I so enjoyed this interview. As someone who is 3 1/2 years out of surgery for a nonmucinous 1.8 cm “pure BAC (?)” I can only relate from the patient perspective about how hard it is not to actually be sure if the diagnosis on pathology is correct. I have read many times over the years that one could never be certain that the diagnosis was correct and I was always waiting for the other shoe to drop - you know - every ache and pain is a return of the cancer. I, for one, would love to have it reclassified as an in-situ carcinoma; however, I can see the difficulty in moving ahead if there are such differential diagnoses right now. I know now, in reading this interview, how very difficult it must be to differentiate between pathologies - especially when they can so closely resemble one another; or the facility simply doesn’t deal with a vast variety of different tumor types. What a huge responsibility for the pathologist. I also imagine there are huge differences in training - who is old school, who is up to date and current, as there are in other areas of medicine.

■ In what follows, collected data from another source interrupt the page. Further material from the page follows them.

(** Every page belongs to one file. *)
Record data_ok (k : kstate) : Prop := {
  da_pages a nd : nodes k !! a = Some nd -> pages_ok k nd;
  da_disjoint a b nda ndb i j :
    nodes k !! a = Some nda -> nodes k !! b = Some ndb ->
    0 <= i < n_page_count nda -> 0 <= j < n_page_count ndb ->
    page_at nda i = page_at ndb j -> a = b
}.

Lemma owned_page k p : owned_run k p 1 -> p mod 4096 = 0 /\ 0 < p /\ k_free k (p / 4096) = false.
Proof. intros (H1 & H2 & H3 & H4). split_and!; [done|done|]. apply H4. lia. Qed.

Lemma page_addr k p o : owned_run k p 1 -> 0 <= o < 4096 -> (p + o) / 4096 = p / 4096.
Proof. intros (H1 & H2 & _)%owned_page Ho. div_lia. Qed.

(** ** Writing a file

    [wrote k k' f nd nd' off bs] says that file [f] changed from [nd] to [nd'] by
    taking fresh pages and by storing [bs] at offset [off], and that nothing else
    but free memory changed. *)
Definition in_window (off : Z) (bs : list Z) (i : Z) : Prop := off <= i < off + Z.of_nat (length bs).
#[export] Instance in_window_dec off bs i : Decision (in_window off bs i) := _.

Record wrote (k k' : kstate) (f : Z) (nd nd' : ramfs_node_t) (off : Z) (bs : list Z) : Prop := {
  gr_state : exists q m, k' = with_obj (put_node f nd' (k_obj k)) (with_mem m (with_pmm q k));
  gr_mem : mem_ok k';
  gr_file : exists ps c, nd' = node_set_pages ps c nd;
  gr_pages : pages_ok k' nd';
  gr_count : n_page_count nd <= n_page_count nd';
  gr_old i : 0 <= i < n_page_count nd -> page_at nd' i = page_at nd i;
  gr_new i : 0 <= i -> n_page_count nd <= i < n_page_count nd' -> k_free k (page_at nd' i / 4096) = true;
  gr_bytes a : k_free k (a / 4096) = false -> ~ file_frame nd (a / 4096) ->
    rd8 (k_mem k') a = rd8 (k_mem k) a;
  gr_in : bs <> [] -> off + Z.of_nat (length bs) <= 4096 * n_page_count nd';
  gr_data i : 0 <= i -> i < 4096 * n_page_count nd \/ in_window off bs i ->
    file_byte (k_mem k') nd' i
    = if decide (in_window off bs i) then u8 (default 0 (bs !! Z.to_nat (i - off)))
      else file_byte (k_mem k) nd i;
  gr_runs page n : owned_run k page n -> owned_run k' page n;
  gr_free g : k_free k g = false -> k_free k' g = false
}.

Lemma node_pages_id nd : node_set_pages (n_pages nd) (n_page_count nd) nd = nd.
Proof. by destruct nd. Qed.

Lemma not_in_empty off i : ~ in_window off [] i.
Proof. unfold in_window. cbn. lia. Qed.

Lemma wrote_refl k f nd off :
  mem_ok k -> nodes k !! f = Some nd -> pages_ok k nd -> wrote k k f nd nd off [].
Proof.
  intros Hok Hf Hp. split; try done.
  - exists (k_pmm k), (k_mem k). unfold put_node. destruct k as [? ? ? ? ? ? ? [] ? ? ? ? ?].
    unfold with_obj, with_mem, with_pmm, nodes in *. cbn in *. do 2 f_equal. symmetry. by apply insert_id.
  - by eexists _, _; rewrite node_pages_id.
  - intros i _ Hi. lia.
  - intros i _ _. by rewrite decide_False by apply not_in_empty.
Qed.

For myself, as time passed I felt much more confident that the pathology report was, indeed, correct. I was told that I was a rarity (so much so that my surgeon had to phone his senior partner to get his advice as to whether to simply do a wedge or the lobectomy); however, my surgeon had great faith in the pathology report as this particular pathologist is much revered and up to date on all things pathology! I have now come to the conclusion that at this point, for me, it really doesn’t matter anymore. I am ever hopeful that this is behind me for good. If it isn’t and it rears it’s ugly head again, I can only hope that this rare process will be diagnosed with more confidence in the final pathology across the board.

Thank you Dr. Horton for sharing your expertise, and once again, thanks Dr. West for making it possible!

Best regards,

Linda